*DATASET*
======
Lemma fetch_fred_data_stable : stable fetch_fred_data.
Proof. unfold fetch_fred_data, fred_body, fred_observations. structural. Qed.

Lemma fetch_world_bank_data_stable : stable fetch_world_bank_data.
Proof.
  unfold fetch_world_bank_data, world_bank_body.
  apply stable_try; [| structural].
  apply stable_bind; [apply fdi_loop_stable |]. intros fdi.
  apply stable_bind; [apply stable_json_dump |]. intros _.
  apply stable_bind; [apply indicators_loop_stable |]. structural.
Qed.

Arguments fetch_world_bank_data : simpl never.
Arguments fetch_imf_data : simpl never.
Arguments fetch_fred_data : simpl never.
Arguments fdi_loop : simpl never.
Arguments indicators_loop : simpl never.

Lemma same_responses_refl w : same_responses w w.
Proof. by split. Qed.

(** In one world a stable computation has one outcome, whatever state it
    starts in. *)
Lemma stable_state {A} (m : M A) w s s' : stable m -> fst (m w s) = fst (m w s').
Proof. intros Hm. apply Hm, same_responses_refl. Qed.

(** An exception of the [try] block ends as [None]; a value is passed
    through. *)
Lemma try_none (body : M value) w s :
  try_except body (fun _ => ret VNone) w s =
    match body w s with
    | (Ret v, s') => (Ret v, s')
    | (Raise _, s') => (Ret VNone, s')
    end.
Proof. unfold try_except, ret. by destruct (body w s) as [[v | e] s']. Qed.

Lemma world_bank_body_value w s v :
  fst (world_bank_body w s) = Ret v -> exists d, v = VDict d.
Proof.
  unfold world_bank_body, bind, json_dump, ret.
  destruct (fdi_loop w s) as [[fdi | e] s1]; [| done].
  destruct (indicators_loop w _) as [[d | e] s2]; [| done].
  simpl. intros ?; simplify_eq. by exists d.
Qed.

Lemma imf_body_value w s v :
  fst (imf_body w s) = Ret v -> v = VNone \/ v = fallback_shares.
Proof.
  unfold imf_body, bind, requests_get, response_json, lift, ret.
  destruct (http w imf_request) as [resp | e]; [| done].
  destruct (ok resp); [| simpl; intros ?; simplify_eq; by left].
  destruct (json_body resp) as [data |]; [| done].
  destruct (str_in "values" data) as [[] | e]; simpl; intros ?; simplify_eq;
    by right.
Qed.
======
*TASK*
Print exactly the lines above from the one with "through. *)" to the one with "unfold world_bank_body, bind, json_dump, ret.", including both.

*RESPONSE TO THE TASK*
    through. *)
Lemma try_none (body : M value) w s :
  try_except body (fun _ => ret VNone) w s =
    match body w s with
    | (Ret v, s') => (Ret v, s')
    | (Raise _, s') => (Ret VNone, s')
    end.
Proof. unfold try_except, ret. by destruct (body w s) as [[v | e] s']. Qed.

Lemma world_bank_body_value w s v :
  fst (world_bank_body w s) = Ret v -> exists d, v = VDict d.
Proof.
  unfold world_bank_body, bind, json_dump, ret.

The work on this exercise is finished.